Given records below:
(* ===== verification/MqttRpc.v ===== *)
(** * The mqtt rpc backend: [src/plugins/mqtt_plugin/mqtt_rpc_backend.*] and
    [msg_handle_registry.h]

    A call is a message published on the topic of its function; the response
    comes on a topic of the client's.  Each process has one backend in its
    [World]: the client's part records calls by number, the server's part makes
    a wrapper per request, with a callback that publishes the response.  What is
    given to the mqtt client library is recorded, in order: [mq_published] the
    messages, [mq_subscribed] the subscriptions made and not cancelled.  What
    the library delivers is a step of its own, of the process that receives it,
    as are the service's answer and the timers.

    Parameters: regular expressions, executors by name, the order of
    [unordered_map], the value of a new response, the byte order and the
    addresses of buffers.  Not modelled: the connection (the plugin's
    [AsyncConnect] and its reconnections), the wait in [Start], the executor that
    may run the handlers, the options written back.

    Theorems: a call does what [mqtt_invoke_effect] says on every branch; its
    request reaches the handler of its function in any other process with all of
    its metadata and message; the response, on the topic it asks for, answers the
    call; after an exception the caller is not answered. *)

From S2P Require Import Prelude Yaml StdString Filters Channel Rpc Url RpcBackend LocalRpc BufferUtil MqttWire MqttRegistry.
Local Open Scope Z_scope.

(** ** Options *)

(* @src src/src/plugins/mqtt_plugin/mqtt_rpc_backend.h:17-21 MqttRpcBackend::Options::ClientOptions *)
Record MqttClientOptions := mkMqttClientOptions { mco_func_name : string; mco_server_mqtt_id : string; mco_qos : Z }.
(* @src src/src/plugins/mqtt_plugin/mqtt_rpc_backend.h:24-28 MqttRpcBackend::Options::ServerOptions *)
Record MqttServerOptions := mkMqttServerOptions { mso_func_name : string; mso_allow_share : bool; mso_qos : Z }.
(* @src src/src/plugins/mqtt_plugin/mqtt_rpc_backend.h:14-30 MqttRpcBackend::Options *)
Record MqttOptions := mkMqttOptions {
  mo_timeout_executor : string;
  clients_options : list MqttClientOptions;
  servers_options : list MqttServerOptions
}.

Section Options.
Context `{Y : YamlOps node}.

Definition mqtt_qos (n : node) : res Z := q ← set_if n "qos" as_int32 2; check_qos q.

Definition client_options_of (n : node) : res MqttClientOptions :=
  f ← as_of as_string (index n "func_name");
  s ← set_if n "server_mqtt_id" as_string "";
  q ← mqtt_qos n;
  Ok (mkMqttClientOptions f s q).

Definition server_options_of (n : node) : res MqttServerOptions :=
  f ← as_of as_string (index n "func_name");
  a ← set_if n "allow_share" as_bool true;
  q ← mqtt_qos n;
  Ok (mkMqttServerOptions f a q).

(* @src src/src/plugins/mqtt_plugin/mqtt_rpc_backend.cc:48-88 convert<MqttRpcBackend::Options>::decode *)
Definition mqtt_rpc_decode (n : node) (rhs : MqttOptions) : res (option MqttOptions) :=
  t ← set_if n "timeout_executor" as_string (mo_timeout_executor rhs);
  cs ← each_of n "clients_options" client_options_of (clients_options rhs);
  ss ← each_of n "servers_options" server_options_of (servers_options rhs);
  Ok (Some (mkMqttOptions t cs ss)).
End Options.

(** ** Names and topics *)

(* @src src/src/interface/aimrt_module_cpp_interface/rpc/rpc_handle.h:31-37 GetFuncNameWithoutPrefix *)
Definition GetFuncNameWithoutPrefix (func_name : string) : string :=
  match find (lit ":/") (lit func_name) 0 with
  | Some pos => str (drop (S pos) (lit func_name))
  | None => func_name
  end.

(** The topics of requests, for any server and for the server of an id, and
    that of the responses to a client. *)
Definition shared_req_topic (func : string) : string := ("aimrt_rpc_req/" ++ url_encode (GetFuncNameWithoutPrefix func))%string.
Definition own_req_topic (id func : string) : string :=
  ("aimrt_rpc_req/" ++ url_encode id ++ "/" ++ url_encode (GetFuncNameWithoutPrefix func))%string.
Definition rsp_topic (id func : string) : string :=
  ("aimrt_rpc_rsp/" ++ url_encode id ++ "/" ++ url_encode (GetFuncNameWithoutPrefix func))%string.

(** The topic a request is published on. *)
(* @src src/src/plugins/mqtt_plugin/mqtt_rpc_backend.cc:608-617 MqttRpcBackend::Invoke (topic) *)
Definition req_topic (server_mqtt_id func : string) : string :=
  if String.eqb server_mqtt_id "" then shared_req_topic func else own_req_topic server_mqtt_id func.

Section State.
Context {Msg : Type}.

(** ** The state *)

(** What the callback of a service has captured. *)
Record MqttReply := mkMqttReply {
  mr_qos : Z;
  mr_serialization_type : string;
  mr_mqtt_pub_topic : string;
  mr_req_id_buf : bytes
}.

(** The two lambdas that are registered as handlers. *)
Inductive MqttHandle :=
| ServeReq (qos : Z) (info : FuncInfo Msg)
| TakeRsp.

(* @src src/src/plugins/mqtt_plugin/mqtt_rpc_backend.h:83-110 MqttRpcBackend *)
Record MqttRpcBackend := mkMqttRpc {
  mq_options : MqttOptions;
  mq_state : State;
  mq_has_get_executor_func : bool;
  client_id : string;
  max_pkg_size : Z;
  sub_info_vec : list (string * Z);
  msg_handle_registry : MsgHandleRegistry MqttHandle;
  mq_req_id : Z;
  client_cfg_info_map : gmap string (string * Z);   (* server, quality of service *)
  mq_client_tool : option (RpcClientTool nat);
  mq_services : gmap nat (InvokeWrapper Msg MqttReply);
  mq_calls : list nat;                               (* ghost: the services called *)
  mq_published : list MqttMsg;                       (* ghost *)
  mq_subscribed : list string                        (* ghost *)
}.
End of Given records.
● Task statement
Copy exactly the lines that run from the first line of the data to the line containing "[unordered_map], the value", please, with both ends included and nothing else.

● Response to the exercise
(* ===== verification/MqttRpc.v ===== *)
(** * The mqtt rpc backend: [src/plugins/mqtt_plugin/mqtt_rpc_backend.*] and
    [msg_handle_registry.h]

    A call is a message published on the topic of its function; the response
    comes on a topic of the client's.  Each process has one backend in its
    [World]: the client's part records calls by number, the server's part makes
    a wrapper per request, with a callback that publishes the response.  What is
    given to the mqtt client library is recorded, in order: [mq_published] the
    messages, [mq_subscribed] the subscriptions made and not cancelled.  What
    the library delivers is a step of its own, of the process that receives it,
    as are the service's answer and the timers.

    Parameters: regular expressions, executors by name, the order of
    [unordered_map], the value of a new response, the byte order and the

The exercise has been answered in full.